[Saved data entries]
Lemma deduplicate_distinct ms :
  NoDup (map key ms) -> deduplicate ops toLowerCase ms = ms.
Proof.
  intros H. unfold deduplicate. rewrite fold_fresh by assumption.
  cbn. rewrite map_map. cbn. apply map_id.
Qed.

Lemma deduplicate_keys ms : NoDup (map key (deduplicate ops toLowerCase ms)).
Proof.
  unfold deduplicate.
  destruct (wellKeyed_fold ms []) as [Hnd Hk].
  { split; [constructor | intros e []]. }
  rewrite map_map.
  erewrite map_ext_in; [exact Hnd |].
  intros e He. symmetry. now apply Hk.
Qed.

Lemma deduplicate_idempotent ms :
  deduplicate ops toLowerCase (deduplicate ops toLowerCase ms)
  = deduplicate ops toLowerCase ms.
Proof. apply deduplicate_distinct, deduplicate_keys. Qed.

End Dedup.

End DedupFacts.

(** ** Generation *)

Module GenerationFacts.

Import RAG Notions.

Section Generation.

Variable ops : Num.Ops.
Variable toLowerCase : jsstring -> jsstring.
Variable model : option (jsstring -> option (list (Num.num ops))).
Variable getAllChunks : outcome (list (Chunk ops)).
Variable getProductMetadata : jsstring -> outcome (option ProductMeta).
Variable toFixed3 : Num.num ops -> jsstring.

Local Abbreviation generateWithRAG :=
  (generateWithRAG ops toLowerCase model getAllChunks getProductMetadata toFixed3).
Local Abbreviation generateWithRAG_try :=
  (generateWithRAG_try ops toLowerCase model getAllChunks getProductMetadata toFixed3).

Lemma caught query e :
  generateWithRAG_try query = Throw e -> generateWithRAG query = failure ops e.
Proof. unfold RAG.generateWithRAG. now intros ->. Qed.

Lemma returned query r :
  generateWithRAG_try query = Ok r -> generateWithRAG query = r.
Proof. unfold RAG.generateWithRAG. now intros ->. Qed.

Lemma store_rejects query e :
  getAllChunks = Throw e -> generateWithRAG_try query = Throw e.
Proof.
  intros E. unfold RAG.generateWithRAG_try, retrieveRelevantChunks. rewrite E. reflexivity.
Qed.

Lemma assign_nonempty {V : Type} k (v : V) m : assign k v m <> [].
Proof. destruct m as [| [k' w] m]; cbn; [| destruct (eqs k' k)]; discriminate. Qed.

Lemma addChunkScore_fold rcs : forall m,
  m <> [] -> fold_left (addChunkScore ops) rcs m <> [].
Proof.
  induction rcs as [| rc rcs IH]; intros m H; cbn [fold_left]; [assumption |].
  apply IH. unfold addChunkScore. destruct (inherited _); [assumption |].
  apply assign_nonempty.
Qed.

Lemma objectEntries_length {V : Type} (obj : list (jsstring * V)) :
  List.length (objectEntries obj) = List.length obj.
Proof.
  unfold objectEntries. rewrite length_app.
  rewrite <- (Permutation_length (SortFacts.sortBy_perm _ _ _)).
  apply filter_length.
Qed.

Lemma objectEntries_nonempty {V : Type} (obj : list (jsstring * V)) :
  obj <> [] -> objectEntries obj <> [].
Proof.
  intros H E. apply H. apply length_zero_iff_nil.
  rewrite <- objectEntries_length, E. reflexivity.
Qed.

Lemma metadata_rejects query e chunks :
  getAllChunks = Ok chunks ->
  (forall id, getProductMetadata id = Throw e) ->
  generateWithRAG_try query = Throw e
  \/ generateWithRAG_try query =
     Ok (mkResult ops [] (lit "No semantically similar products found") 0)
  \/ exists rel,
       retrieveRelevantChunks ops toLowerCase model getAllChunks query maxRetrievedChunks
       = Ok rel
       /\ Forall (fun rc => inherited (productId ops (chunk ops rc)) = true) rel
       /\ generateWithRAG_try query
          = Ok (mkResult ops [] (lit "Found 0 products via semantic vector search")
                  (List.length rel)).
Proof.
  intros E Hm. unfold RAG.generateWithRAG_try.
  destruct (retrieveRelevantChunks _ _ _ _ _ _) as [rel | e'] eqn:Er.
  2:{ unfold retrieveRelevantChunks in Er. rewrite E in Er. discriminate. }
  cbn [obind]. destruct rel as [| rc rel]; [right; now left |].
  cbn [List.length Nat.eqb].
  destruct (forallb (fun rc => inherited (productId ops (chunk ops rc))) (rc :: rel)) eqn:Ei.
  - right. right. exists (rc :: rel). split; [reflexivity |].
    rewrite forallb_forall in Ei. split; [now apply Forall_forall |].
    assert (En : fold_left (addChunkScore ops) (rc :: rel) [] = []).
    { assert (G : forall l m, (forall x, In x l -> inherited (productId ops (chunk ops x)) = true) ->
                  fold_left (addChunkScore ops) l m = m).
      { induction l as [| x l IH]; intros m H; cbn [fold_left]; [reflexivity |].
        unfold addChunkScore at 2. rewrite (H x (or_introl eq_refl)).
        apply IH. intros y Hy. apply H. now right. }
      now apply G. }
    rewrite En. reflexivity.
  - left.
    destruct (objectEntries (fold_left (addChunkScore ops) (rc :: rel) []))
      as [| [id sc] es] eqn:Ee.
    { exfalso. revert Ee. apply objectEntries_nonempty.
      assert (G : forall l m,
                forallb (fun rc => inherited (productId ops (chunk ops rc))) l = false ->
                fold_left (addChunkScore ops) l m <> []).
      { induction l as [| x l IH]; intros m H; [discriminate |].
        cbn [forallb] in H. cbn [fold_left].
        destruct (inherited (productId ops (chunk ops x))) eqn:Ex.
        - unfold addChunkScore at 2. rewrite Ex. apply IH. exact H.
        - apply addChunkScore_fold. unfold addChunkScore. rewrite Ex.
          apply assign_nonempty. }
      now apply G. }
    cbn [forM]. unfold addMatch at 1. rewrite Hm. reflexivity.
Qed.

End Generation.

End GenerationFacts.

(** ** Chunking *)

Module ChunkFacts.

Import RAG Notions.

Local Open Scope nat_scope.

Lemma windowCount_spec text k : 160 * k < List.length text <-> k < windowCount text.
Proof.
  unfold windowCount.
  pose proof (Nat.div_mod_eq (List.length text + 159) 160) as E.
  pose proof (Nat.mod_upper_bound (List.length text + 159) 160) as U.
  lia.
Qed.

Lemma splitFrom_windows text : forall fuel k,
  windowCount text - k <= fuel ->
  splitFrom fuel text 200 40 (160 * k)
  = flat_map (piece text) (seq k (windowCount text - k)).
Proof.
  induction fuel as [| fuel IH]; intros k H.
  - replace (windowCount text - k) with 0 by lia. reflexivity.
  - cbn [splitFrom].
    destruct (160 * k <? List.length text) eqn:E.
    + apply Nat.ltb_lt in E. apply windowCount_spec in E.
      replace (windowCount text - k) with (S (windowCount text - S k)) by lia.
      cbn [seq flat_map].
      replace (160 * k + (200 - 40)) with (160 * S k) by lia.
      rewrite IH by lia. reflexivity.
    + apply Nat.ltb_ge in E.
      assert (~ k < windowCount text) by (rewrite <- windowCount_spec; lia).
      replace (windowCount text - k) with 0 by lia. reflexivity.
Qed.

Lemma windowCount_le text : windowCount text <= List.length text.
Proof.
  unfold windowCount.
  pose proof (Nat.div_mod_eq (List.length text + 159) 160) as E.
  pose proof (Nat.mod_upper_bound (List.length text + 159) 160) as U.
  lia.
Qed.

(** [splitIntoChunks(text, 200)] is the list of its non-blank trimmed
    windows; the rounds allotted to the loop are enough. *)
Lemma splitIntoChunks_windows text :
  splitIntoChunks text chunkSize = flat_map (piece text) (seq 0 (windowCount text)).
Proof.
  change (splitFrom (List.length text) text 200 40 (160 * 0)
          = flat_map (piece text) (seq 0 (windowCount text))).
  rewrite splitFrom_windows by (pose proof (windowCount_le text); lia).
  now rewrite Nat.sub_0_r.
Qed.

(** More rounds change nothing. *)
Lemma splitFrom_enough text fuel :
  List.length text <= fuel ->
  splitFrom fuel text 200 40 0 = splitIntoChunks text chunkSize.
Proof.
  intros H. rewrite splitIntoChunks_windows.
  change (splitFrom fuel text 200 40 (160 * 0)
          = flat_map (piece text) (seq 0 (windowCount text))).
  rewrite splitFrom_windows by (pose proof (windowCount_le text); lia).
  now rewrite Nat.sub_0_r.
Qed.

Lemma trimStart_length s : List.length (trimStart s) <= List.length s.
Proof.
  induction s as [| c s IH]; cbn; auto. destruct (isSpace c); cbn; lia.
Qed.

Lemma trim_length s : List.length (trim s) <= List.length s.
Proof.
  unfold trim, trimEnd. rewrite length_rev.
  etransitivity; [apply trimStart_length |]. rewrite length_rev. apply trimStart_length.
Qed.

Lemma window_length text k : List.length (window text k) <= 200.
Proof.
  unfold window, substring. rewrite length_firstn. lia.
Qed.

Lemma trimStart_In c s : In c s -> isSpace c = false -> In c (trimStart s).
Proof.
  induction s as [| a s IH]; cbn; auto.
  intros [-> | H] Hc.
  - rewrite Hc. now left.
  - destruct (isSpace a); [now apply IH | now right].
Qed.

Lemma trim_In c s : In c s -> isSpace c = false -> In c (trim s).
Proof.
  intros H Hc. unfold trim, trimEnd.
  apply in_rev. rewrite rev_involutive.
  apply trimStart_In; auto. apply -> in_rev. now apply trimStart_In.
Qed.

Lemma piece_nonblank text k c :
  In c (window text k) -> isSpace c = false -> List.length (piece text k) = 1.
Proof.
  intros H Hc. unfold piece.
  pose proof (trim_In c _ H Hc) as Hin.
  destruct (trim (window text k)); [contradiction | reflexivity].
Qed.

Lemma piece_length text k c : In c (piece text k) -> List.length c <= 200.
Proof.
  unfold piece. destruct (truthy _); [| contradiction].
  intros [<- | []]. etransitivity; [apply trim_length | apply window_length].
Qed.

(** Consecutive windows: what follows the first 160 code units of one is
    what the next begins with. *)
Lemma window_overlap text k :
  skipn 160 (window text k) = firstn 40 (window text (S k)).
Proof.
  unfold window, substring.
  replace (160 * k + 200 - 160 * k) with 200 by lia.
  replace (160 * S k + 200 - 160 * S k) with 200 by lia.
  replace (160 * S k) with (160 + 160 * k) by lia.
  rewrite <- skipn_skipn.
  generalize (skipn (160 * k) text) as X. intros X.
  rewrite firstn_firstn. change (Nat.min 40 200) with 40.
  change 200 with (160 + 40) at 1.
  rewrite skipn_firstn_comm. reflexivity.
Qed.

Lemma first_piece text :
  startsNonBlank text = true -> List.length (piece text 0) = 1.
Proof.
  destruct text as [| c0 rest]; [discriminate |]. cbn [startsNonBlank]. intros H.
  apply negb_true_iff in H.
  apply piece_nonblank with c0; auto. cbn. now left.
Qed.

Lemma last_piece text :
  endsNonBlank text = true -> text <> [] ->
  List.length (piece text (windowCount text - 1)) = 1.
Proof.
  unfold endsNonBlank. intros H Hne.
  destruct (rev text) as [| cl r] eqn:Er; [discriminate |].
  cbn in H. apply negb_true_iff in H.
  assert (Et : text = rev r ++ [cl]).
  { rewrite <- (rev_involutive text), Er. reflexivity. }
  assert (Hlen : List.length text = S (List.length r)).
  { rewrite Et, length_app, length_rev. cbn. lia. }
  set (k := windowCount text - 1).
  assert (Hk : k < windowCount text).
  { assert (0 < windowCount text) by (apply windowCount_spec; lia). lia. }
  assert (Hk' : ~ S k < windowCount text) by lia.
  rewrite <- windowCount_spec in Hk, Hk'.
  apply piece_nonblank with cl; auto.
  unfold window, substring.
  rewrite firstn_all2 by (rewrite length_skipn; lia).
  rewrite Et, skipn_app. apply in_or_app. right.
  rewrite length_rev.
  replace (160 * k - List.length r) with 0 by lia. cbn. now left.
Qed.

● **Exercise instructions**:
Please filter the entries for the word "NoDup" and copy the lines that have it.

● **Written reply**:
  NoDup (map key ms) -> deduplicate ops toLowerCase ms = ms.
Lemma deduplicate_keys ms : NoDup (map key (deduplicate ops toLowerCase ms)).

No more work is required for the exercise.